Durante a pandemia, a rotina de Lancellotti tem sido mais intensa do que de costume. A procura por seus serviços assistenciais e doações aumentou, assim como a presença de moradores nas ruas da cidade. Sua atividade diária começa pela manhã, às 7 horas, quando ele reza uma missa empolgante na igreja de São Miguel Arcanjo, e, por volta das 8 horas, se dirige, empurrando um carrinho de supermercado com alimentos pela rua, ao Centro Comunitário São Martinho de Lima, a cerca de 500 metros. Lá ele comanda a distribuição de um café da manhã reforçado e cheio de guloseimas para moradores de rua. Quando chega, o padre é recebido com alegria e tratado como amigo. Na quarta-feira 14, cerca de 400 pessoas passaram por ali, muitas com bermudas novas.
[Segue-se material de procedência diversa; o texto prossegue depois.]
Set Default Proof Using "Type".

(** ** Starlark values and patterns *)

(** A value as the builtins inspect it; any other value is its type's name. *)
Inductive Value : Type :=
| VStr (s : rstring)
| VList (items : list Value)
| VOther (type_name : rstring).

Definition get_type (v : Value) : rstring :=
  match v with VStr _ => str "string" | VList _ => str "list" | VOther t => t end.

Definition unpack_str {E} (e : rstring → E) (v : Value) : res E rstring :=
  match v with VStr s => Ok s | _ => Err (e (get_type v)) end.

Definition parse_pattern_token (value : Value) : res Error PatternToken :=
  match value with
  | VStr s => Ok (Single s)
  | VList items =>
      let? tokens := res_mapM (unpack_str (λ t,
        InvalidPattern (str "pattern alternative must be a string (got " ++ t ++ str ")"))) items in
      match tokens with
      | [] => Err (InvalidPattern (str "pattern alternatives cannot be empty"))
      | [single] => Ok (Single single)
      | _ => Ok (Alts tokens)
      end
  | VOther t =>
      Err (InvalidPattern
        (str "pattern element must be a string or list of strings (got " ++ t ++ str ")"))
  end.

Definition parse_pattern (pattern : list Value) : res Error (list PatternToken) :=
  let? tokens := res_mapM parse_pattern_token pattern in
  match tokens with
  | [] => Err (InvalidPattern (str "pattern cannot be empty"))
  | _ => Ok tokens
  end.

Definition parse_network_rule_decision (raw : rstring) : res Error Decision :=
  if decide (raw = str "deny") then Ok Forbidden else decision_parse raw.

Definition parse_justification (j : option rstring) : res Error (option rstring) :=
  if blank_justification j then invalid "justification cannot be empty" else Ok j.

Definition validate_host_executable_name (name : rstring) : res Error unit :=
  match name with
  | [] => invalid "host_executable name cannot be empty"
  | _ =>
      if bool_decide (length (components name) ≠ 1) || bool_decide (file_name name ≠ Some name)
      then Err (InvalidRule (str "host_executable name must be a bare executable name (got " ++ name ++ str ")"))
      else Ok tt
  end.

Section builder.
Variables (env : Env) (windows : bool).
(** The text of the I/O error with which a path cannot be made absolute. *)
Variable path_error : rstring.
(** [shlex::split], [shlex::try_join], and the [Debug] output of rules. *)
Variables (shlex_split : rstring → option (list rstring)) (shlex_join : list rstring → option rstring).
Variables (debug_rule : PrefixRule → rstring) (debug_match : RuleMatch → rstring).

(** ** Examples *)

Definition parse_string_example (raw : rstring) : res Error (list rstring) :=
  match shlex_split raw with
  | None => Err (InvalidExample (str "example string has invalid shell syntax"))
  | Some [] => Err (InvalidExample (str "example cannot be an empty string"))
  | Some tokens => Ok tokens
  end.

Definition parse_list_example (items : list Value) : res Error (list rstring) :=
  let? tokens := res_mapM (unpack_str (λ t,
    InvalidExample (str "example tokens must be strings (got " ++ t ++ str ")"))) items in
  match tokens with
  | [] => Err (InvalidExample (str "example cannot be an empty list"))
  | _ => Ok tokens
  end.

Definition parse_example (value : Value) : res Error (list rstring) :=
  match value with
  | VStr raw => parse_string_example raw
  | VList items => parse_list_example items
  | VOther t =>
      Err (InvalidExample (str "example must be a string or list of strings (got " ++ t ++ str ")"))
  end.

Definition parse_examples (examples : option (list Value)) : res Error (list (list rstring)) :=
  match examples with None => Ok [] | Some vs => res_mapM parse_example vs end.

Definition render_example (example : list rstring) : rstring :=
  default (str "unable to render example") (shlex_join example).

Definition example_options : MatchOptions := {| resolve_host_executables := true |}.

Definition example_matches (policy : Policy) (example : list rstring) : list RuleMatch :=
  matches_for_command_with_options env windows policy example None example_options.

Definition validate_match_examples (policy : Policy) (rules : list PrefixRule)
    (matches : list (list rstring)) : res Error unit :=
  let unmatched := render_example <$> filter (λ ex, example_matches policy ex = []) matches in
  match unmatched with
  | [] => Ok tt
  | _ => Err (ExampleDidNotMatch (debug_rule <$> rules) unmatched None)
  end.

Fixpoint validate_not_match_examples (policy : Policy) (not_matches : list (list rstring))
    : res Error unit :=
  match not_matches with
  | [] => Ok tt
  | example :: not_matches' =>
      match example_matches policy example with
      | m :: _ => Err (ExampleDidMatch (debug_match m) (render_example example) None)
      | [] => validate_not_match_examples policy not_matches'
      end
  end.

(** ** The builder *)

Record PendingExampleValidation : Type := {
  pending_rules : list PrefixRule;
  pending_matches : list (list rstring);
  pending_not_matches : list (list rstring);
  pending_location : option ErrorLocation;
}.

Record PolicyBuilder : Type := {
  b_rules : gmap rstring (list PrefixRule);
  b_network : list NetworkRule;
  b_hosts : gmap rstring (list (list rstring));
  b_pending : list PendingExampleValidation;
}.

Definition builder_new : PolicyBuilder :=
  {| b_rules := ∅; b_network := []; b_hosts := ∅; b_pending := [] |}.

Definition add_rules (m : gmap rstring (list PrefixRule)) (rules : list PrefixRule)
    : gmap rstring (list PrefixRule) :=
  foldl (λ m r, multi_insert m (program r) r) m rules.

Definition attach_validation_location (e : Error) (location : option ErrorLocation) : Error :=
  match location with Some l => with_location e l | None => e end.

(** The policy one [prefix_rule] call is checked against. *)
Definition validation_policy (b : PolicyBuilder) (v : PendingExampleValidation) : Policy :=
  {| rules_by_program := add_rules ∅ (pending_rules v); network_rules := [];
     host_executables_by_name := b_hosts b |}.

Definition validate_pending (b : PolicyBuilder) (v : PendingExampleValidation) : res Error unit :=
  res_map_err (λ e, attach_validation_location e (pending_location v))
    (let? _ := validate_not_match_examples (validation_policy b v) (pending_not_matches v) in
     validate_match_examples (validation_policy b v) (pending_rules v) (pending_matches v)).

(** [&self.pending_example_validations[start..]] and the loop over it. *)
Definition validate_pending_examples_from (b : PolicyBuilder) (start : nat) : res Error unit :=
  let? vs := or_panic (slice (b_pending b) start (length (b_pending b))) in
  res_fold (λ _ v, validate_pending b v) tt vs.

Definition build (b : PolicyBuilder) : Policy :=
  {| rules_by_program := b_rules b; network_rules := b_network b;
     host_executables_by_name := b_hosts b |}.

(** ** The builtins *)

(** One rule per alternative of the first token. *)
Definition head_rules (first_token : PatternToken) (remaining : list PatternToken)
    (d : Decision) (j : option rstring) : list PrefixRule :=
  (λ h, {| pattern := {| first := h; rest := remaining |}; rule_decision := d; justification := j |})
    <$> alternatives first_token.

Definition prefix_rule (b : PolicyBuilder) (pattern : list Value) (decision : option rstring)
    (matches not_matches : option (list Value)) (justification : option rstring)
    (location : option ErrorLocation) : PolicyBuilder * res Error unit :=
  let parsed :=
    let? d := match decision with Some raw => decision_parse raw | None => Ok Allow end in
    let? j := parse_justification justification in
    let? tokens := parse_pattern pattern in
    let? ms := parse_examples matches in
    let? nms := parse_examples not_matches in
    match tokens with
    | [] => Err (InvalidPattern (str "pattern cannot be empty"))
    | first_token :: remaining => Ok (head_rules first_token remaining d j, ms, nms)
    end in
  match parsed with
  | Err e => (b, Err e)
  | Panic => (b, Panic)
  | Ok (rules, ms, nms) =>
      ({| b_rules := add_rules (b_rules b) rules; b_network := b_network b; b_hosts := b_hosts b;
          b_pending := b_pending b ++
            [{| pending_rules := rules; pending_matches := ms; pending_not_matches := nms;
                pending_location := location |}] |}, Ok tt)
  end.

Definition network_rule (b : PolicyBuilder) (raw_host raw_protocol raw_decision : rstring)
    (justification : option rstring) : PolicyBuilder * res Error unit :=
  let parsed :=
    let? proto := protocol_parse raw_protocol in
    let? d := parse_network_rule_decision raw_decision in
    let? j := parse_justification justification in
    let? h := normalize_network_rule_host raw_host in
    Ok {| host := h; protocol := proto; network_decision := d; network_justification := j |} in
  match parsed with
  | Err e => (b, Err e)
  | Panic => (b, Panic)
  | Ok rule => ({| b_rules := b_rules b; b_network := b_network b ++ [rule]; b_hosts := b_hosts b;
                   b_pending := b_pending b |}, Ok tt)
  end.

Definition parse_literal_absolute_path (raw : rstring) : res Error (list rstring) :=
  if is_absolute raw then
    ok_or (InvalidRule (str "invalid absolute path `" ++ raw ++ str "`: " ++ path_error)) (from_absolute_path env raw)
  else Err (InvalidRule (str "host_executable paths must be absolute (got " ++ raw ++ str ")")).

(** The body of the loop over the paths. *)
Definition host_executable_path (name : rstring) (parsed : list (list rstring)) (value : Value)
    : res Error (list (list rstring)) :=
  let? raw := unpack_str (λ t,
    InvalidRule (str "host_executable paths must be strings (got " ++ t ++ str ")")) value in
  let? path := parse_literal_absolute_path raw in
  if decide (executable_path_lookup_key windows path = Some (executable_lookup_key windows name))
  then Ok (if decide (path ∈ parsed) then parsed else parsed ++ [path])
  else Err (InvalidRule
    (str "host_executable path `" ++ raw ++ str "` must have basename `" ++ name ++ str "`")).

Definition host_executable (b : PolicyBuilder) (name : rstring) (paths : list Value)
    : PolicyBuilder * res Error unit :=
  let parsed :=
    let? _ := validate_host_executable_name name in
    res_fold (host_executable_path name) [] paths in
  match parsed with
  | Err e => (b, Err e)
  | Panic => (b, Panic)
  | Ok ps => ({| b_rules := b_rules b; b_network := b_network b;
                 b_hosts := <[executable_lookup_key windows name := ps]> (b_hosts b);
                 b_pending := b_pending b |}, Ok tt)
  end.

(** ** Parsing a policy *)

(** A call of a builtin, with the values it is applied to. *)
Inductive Call : Type :=
| CallPrefixRule (pattern : list Value) (decision : option rstring)
    (matches not_matches : option (list Value)) (justification : option rstring)
    (location : option ErrorLocation)
| CallNetworkRule (raw_host raw_protocol raw_decision : rstring) (justification : option rstring)
| CallHostExecutable (name : rstring) (paths : list Value).

Definition run_call (b : PolicyBuilder) (c : Call) : PolicyBuilder * res Error unit :=
  match c with
  | CallPrefixRule p d m n j l => prefix_rule b p d m n j l
  | CallNetworkRule h p d j => network_rule b h p d j
  | CallHostExecutable n ps => host_executable b n ps
  end.

(** The calls of an evaluation; the first error ends it. *)
Fixpoint run_calls (b : PolicyBuilder) (cs : list Call) : PolicyBuilder * res Error unit :=
  match cs with
  | [] => (b, Ok tt)
  | c :: cs' =>
      match run_call b c with
      | (b, Ok _) => run_calls b cs'
      | (b, r) => (b, r)
      end
  end.

(** Parsing and evaluating a policy file: the builtin calls it makes and the
    error, if any, with which Starlark ends it; and how an error of a builtin is
    reported by Starlark. *)
Variables (starlark : rstring → rstring → list Call * option rstring)
  (starlark_error : Error → rstring).

Definition parser_parse (b : PolicyBuilder) (policy_identifier contents : rstring)
    : PolicyBuilder * res Error unit :=
  let pending_validation_count := length (b_pending b) in
  let '(calls, failure) := starlark policy_identifier contents in
  match run_calls b calls with
  | (b, Err e) => (b, Err (Starlark (starlark_error e)))
  | (b, Panic) => (b, Panic)
  | (b, Ok _) =>
      match failure with
      | Some e => (b, Err (Starlark e))
      | None => (b, validate_pending_examples_from b pending_validation_count)
      end
  end.

(** ** Lemmas *)

Lemma add_rules_lookup m rs q :
  default [] (add_rules m rs !! q) = default [] (m !! q) ++ filter (λ r, program r = q) rs.
Proof.
  unfold add_rules. revert m. induction rs as [|r rs IH]; intros m; simpl; [by rewrite app_nil_r|].
  rewrite IH, multi_insert_lookup, filter_cons, <-app_assoc.
  repeat case_decide; congruence || done.
Qed.
Set Default Proof Using "Type".

Inductive AmendError : Type :=
| EmptyPrefix
| InvalidNetworkRule (e : rstring)
| MissingParent (path : rstring)
| CreatePolicyDir (dir source : rstring)
| SerializePrefix (source : rstring)
| SerializeNetworkRule (source : rstring)
| OpenPolicyFile (path source : rstring)
| WritePolicyFile (path source : rstring)
| LockPolicyFile (path source : rstring)
| SeekPolicyFile (path source : rstring)
| ReadPolicyFile (path source : rstring)
| PolicyMetadata (path source : rstring).

Abbreviation file := (option (list byte)).

(** A policy path: its text and that of its parent. *)
Record PolicyPath : Type := { path_text : rstring; path_parent : option rstring }.

(** The error of each system call, if it fails. [create_dir] also says whether
    the error is [AlreadyExists]; a failed write has written some bytes. *)
Record AmendIo : Type := {
  create_dir_fails : option (bool * rstring);
  open_fails : option rstring;
  lock_fails : option rstring;
  seek_fails : option rstring;
  read_fails : option rstring;
  newline_fails : option (nat * rstring);
  line_fails : option (nat * rstring);
}.

Definition io_works : AmendIo :=
  {| create_dir_fails := None; open_fails := None; lock_fails := None; seek_fails := None;
     read_fails := None; newline_fails := None; line_fails := None |}.

(** [write_all] at the end of a file. *)
Definition append_bytes (path : PolicyPath) (fails : option (nat * rstring)) (bytes : list byte)
    (old : list byte) : list byte * res AmendError unit :=
  match fails with
  | None => (old ++ bytes, Ok tt)
  | Some (n, e) => (old ++ take n bytes, Err (WritePolicyFile (path_text path) e))
  end.

Definition fails_with {A} (e : option rstring) (err : rstring → AmendError) (k : A * res AmendError unit)
    (st : A) : A * res AmendError unit :=
  match e with Some e => (st, Err (err e)) | None => k end.

(** The text of an error of [read_to_string] on bytes that are not UTF-8. *)
Definition invalid_utf8 : rstring := str "stream did not contain valid UTF-8".

Definition append_locked_line (io : AmendIo) (path : PolicyPath) (line : rstring) (f : file)
    : file * res AmendError unit :=
  let p := path_text path in
  let old := default [] f in
  fails_with (open_fails io) (OpenPolicyFile p)
  (fails_with (lock_fails io) (LockPolicyFile p)
  (fails_with (seek_fails io) (SeekPolicyFile p)
  (fails_with (read_fails io) (ReadPolicyFile p)
    (match from_utf8 old with
     | Ok contents =>
         if decide (line ∈ lines contents) then (Some old, Ok tt)
         else
           let '(old, r) :=
             if negb (bool_decide (contents = [])) && negb (ends_with contents [LF])
             then append_bytes path (newline_fails io) (encode [LF]) old else (old, Ok tt) in
           match r with
           | Ok _ => let '(new, r) := append_bytes path (line_fails io) (encode (line ++ [LF])) old in
                     (Some new, r)
           | _ => (Some old, r)
           end
     | _ => (Some old, Err (ReadPolicyFile p invalid_utf8))
     end) (Some old)) (Some old)) (Some old)) f.

Definition append_rule_line (io : AmendIo) (path : PolicyPath) (rule : rstring) (f : file)
    : file * res AmendError unit :=
  match path_parent path with
  | None => (f, Err (MissingParent (path_text path)))
  | Some dir =>
      match create_dir_fails io with
      | Some (false, e) => (f, Err (CreatePolicyDir dir e))
      | _ => append_locked_line io path rule f
      end
  end.

Section json.
(** [serde_json::to_string] of a string, [serde_json::from_str::<Vec<String>>],
    and the [Display] of a policy error. *)
Variables (to_json : rstring → res rstring rstring) (from_json : rstring → option (list rstring)).
Variable display : Error → rstring.

Definition allow_prefix_rule (tokens : list rstring) : rstring :=
  str "prefix_rule(pattern=" ++ (str "[" ++ join (str ", ") tokens ++ str "]") ++
  str ", decision=" ++ [DQUOTE] ++ str "allow" ++ [DQUOTE] ++ str ")".

Definition blocking_append_allow_prefix_rule (io : AmendIo) (path : PolicyPath)
    (prefix : list rstring) (f : file) : file * res AmendError unit :=
  match prefix with
  | [] => (f, Err EmptyPrefix)
  | _ =>
      match res_map_err SerializePrefix (res_mapM to_json prefix) with
      | Ok tokens => append_rule_line io path (allow_prefix_rule tokens) f
      | Err e => (f, Err e)
      | Panic => (f, Panic)
      end
  end.

Definition decision_word (d : Decision) : rstring :=
  match d with Allow => str "allow" | Prompt => str "prompt" | Forbidden => str "deny" end.

(** The line that [blocking_append_network_rule] writes. *)
Definition network_rule_line (raw_host : rstring) (protocol : NetworkRuleProtocol) (d : Decision)
    (justification : option rstring) : res AmendError rstring :=
  let field name text := res_map (λ j, str name ++ j) (res_map_err SerializeNetworkRule (to_json text)) in
  let? h := res_map_err (λ e, InvalidNetworkRule (display e)) (normalize_network_rule_host raw_host) in
  if blank_justification justification
  then Err (InvalidNetworkRule (str "justification cannot be empty")) else
  let? h := field "host=" h in
  let? p := field "protocol=" (as_policy_string protocol) in
  let? d := field "decision=" (decision_word d) in
  let? j := match justification with
            | Some j => res_map (λ j, [j]) (field "justification=" j)
            | None => Ok []
            end in
  Ok (str "network_rule(" ++ join (str ", ") ([h; p; d] ++ j) ++ str ")").

Definition blocking_append_network_rule (io : AmendIo) (path : PolicyPath) (raw_host : rstring)
    (protocol : NetworkRuleProtocol) (d : Decision) (justification : option rstring) (f : file)
    : file * res AmendError unit :=
  match network_rule_line raw_host protocol d justification with
  | Ok rule => append_rule_line io path rule f
  | Err e => (f, Err e)
  | Panic => (f, Panic)
  end.

(** ** The migration *)

Definition rule_head : rstring := str "prefix_rule(pattern=".
Definition rule_tail : rstring :=
  str ", decision=" ++ [DQUOTE] ++ str "allow" ++ [DQUOTE] ++ str ")".

Definition should_remove_rule (banned : list (list rstring)) (line : rstring) : bool :=
  let line := strip_suffix_or_self [CR] (strip_suffix_or_self [LF] line) in
  match strip_prefix rule_head line ≫= strip_suffix rule_tail with
  | None => false
  | Some pattern =>
      match from_json pattern with
      | None => false
      | Some prefix => bool_decide ((to_ascii_lowercase <$> prefix) ∈ banned)
      end
  end.

Definition strip_banned_allow_rules (contents : rstring) (banned : list (list rstring)) : rstring :=
  let banned := (λ prefix : list rstring, to_ascii_lowercase <$> prefix) <$> banned in
  concat (filter (λ line, should_remove_rule banned line = false) (split_inclusive_lf contents)).

(** An I/O error is [NotFound] or not, with its text. *)
Record MigrationIo : Type := {
  first_read_fails : option rstring;
  reopen_fails : option (bool * rstring);
  second_read_fails : option rstring;
  rewind_fails : option rstring;
  rewrite_fails : option (nat * rstring);
  set_len_fails : option rstring;
  marker_check_fails : option rstring;
  marker_write_fails : option rstring;
}.

Definition migration_works : MigrationIo :=
  {| first_read_fails := None; reopen_fails := None; second_read_fails := None;
     rewind_fails := None; rewrite_fails := None; set_len_fails := None;
     marker_check_fails := None; marker_write_fails := None |}.

(** Writing over the start of a file. *)
Definition overwrite (bytes old : list byte) : list byte := bytes ++ drop (length bytes) old.

Definition read_text (fails : option rstring) (bytes : list byte) : res rstring rstring :=
  match fails with Some e => Err e | None => res_map_err (λ _, invalid_utf8) (from_utf8 bytes) end.

(** [clean_rules_file] from the moment the file is open. *)
Definition rewrite_rules (io : MigrationIo) (banned : list (list rstring)) (bytes : list byte)
    : file * res rstring unit :=
  match read_text (second_read_fails io) bytes with
  | Ok contents =>
      let retained := strip_banned_allow_rules contents banned in
      if decide (retained = contents) then (Some bytes, Ok tt) else
      match rewind_fails io with
      | Some e => (Some bytes, Err e)
      | None =>
          match rewrite_fails io with
          | Some (n, e) => (Some (overwrite (take n (encode retained)) bytes), Err e)
          | None =>
              match set_len_fails io with
              | Some e => (Some (overwrite (encode retained) bytes), Err e)
              | None => (Some (take (str_len retained) (overwrite (encode retained) bytes)), Ok tt)
              end
          end
      end
  | Err e => (Some bytes, Err e)
  | Panic => (Some bytes, Panic)
  end.

Definition clean_rules_file (io : MigrationIo) (banned : list (list rstring)) (f : file)
    : file * res rstring unit :=
  match f with
  | None => (None, Ok tt)
  | Some bytes =>
      match read_text (first_read_fails io) bytes with
      | Err e => (f, Err e)
      | Panic => (f, Panic)
      | Ok contents =>
          if decide (strip_banned_allow_rules contents banned = contents) then (f, Ok tt) else
          match reopen_fails io with
          | Some (true, _) => (f, Ok tt)
          | Some (false, e) => (f, Err e)
          | None => rewrite_rules io banned bytes
          end
      end
  end.

(** The marker in the home directory and the policy file. *)
Record MigrationState : Type := { marker : bool; policy_file : file }.

Definition prefix_rule_migration (io : MigrationIo) (banned : list (list rstring))
    (st : MigrationState) : MigrationState * res rstring unit :=
  match marker_check_fails io with
  | Some e => (st, Err e)
  | None =>
      if marker st then (st, Ok tt) else
      let '(f, r) := clean_rules_file io banned (policy_file st) in
      match r with
      | Ok _ =>
          match marker_write_fails io with
          | Some e => ({| marker := false; policy_file := f |}, Err e)
          | None => ({| marker := true; policy_file := f |}, Ok tt)
          end
      | r => ({| marker := false; policy_file := f |}, r)
      end
  end.

(** ** Lemmas *)

Lemma append_bytes_prefix path fails bytes old :
  old `prefix_of` (append_bytes path fails bytes old).1.
Proof. destruct fails as [[]|]; simpl; by apply prefix_app_r. Qed.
Além de comida, houve distribuição de cuecas e calcinhas, sempre com opções de estampas e cores.

“Ontem à noite, consegui ligar para um padre italiano idoso, missionário da juventude no Brasil, mas sempre trabalhando com os excluídos, com os pobres”, disse o papa em um discurso no Vaticano, referindo-se à conversa telefônica que teve com Lancellotti. ″[Ele] vive aquela velhice em paz: consumiu a sua vida com os pobres. Esta é a nossa Mãe Igreja, este é o mensageiro de Deus que vai até as encruzilhadas das estradas.”

“Ontem à noite, consegui ligar para um padre italiano idoso, missionário da juventude no Brasil, mas sempre trabalhando com os excluídos, com os pobres” – Papa Francisco (Crédito:Alberto Pizzoli / AFP)

Apesar de sua bondade, Lancellotti tem muitos desafetos. Um deles é o deputado estadual Arthur do Val, conhecido por “Mamãe Falei” e candidato a prefeito de São Paulo pelo Patriota, que iniciou uma campanha difamatória contra o padre. “O que o Padre Lancellotti faz é deplorável. A Igreja Católica tem uma linda história e não pode ficar à mercê de um cafetão da miséria. Nunca ameacei ninguém, nem ele. Ele é uma das maiores farsas do Brasil, em breve vocês saberão! Vou desmascarar esse Padre”, disse o deputado em uma postagem no Twitter. Um dia depois das ofensas de do Val, Lancellotti foi xingado na rua por um motociclista que o chamou de “padre filho da puta que defende nóia”. O padre registrou um boletim de ocorrência no 8º DP e o agressor, um professor de Muai Thai da região, está sendo investigado. “Depois de ataques de alguns candidatos à Prefeitura contra mim, estou cada vez mais em risco. Se me acontecer alguma coisa, se alguém me atingir, vocês sabem de quem é a culpa, de quem cobrar”, declarou. “Sou odiado por aqueles que querem que a sociedade continue como está”.

Mais gente na rua

A população de rua tem aumentado durante a pandemia e o padre Júlio nunca foi tão necessário. Dados do último censo realizado pela Secretaria de Assistência Social e divulgado em janeiro mostram que ela atingiu 24,3 mil pessoas no ano passado, o que representa um crescimento de 53% desde 2015. Apesar de altos, o padre considera que esses números estão subestimados e a população rua na cidade está próxima dos 50 mil. Nos últimos meses, com a crise do coronavírus, a situação só piorou . “Meu objetivo principal é conviver com eles, lutar contra o massacre a que essas pessoas estão sujeitas e buscar uma mudança na sociedade”, afirma Lancellotti. “Somos uma estrutura cristalizada em que ninguém abre mão de privilégios em prol dos mais pobres. O mais importante é conviver com as pessoas das ruas”.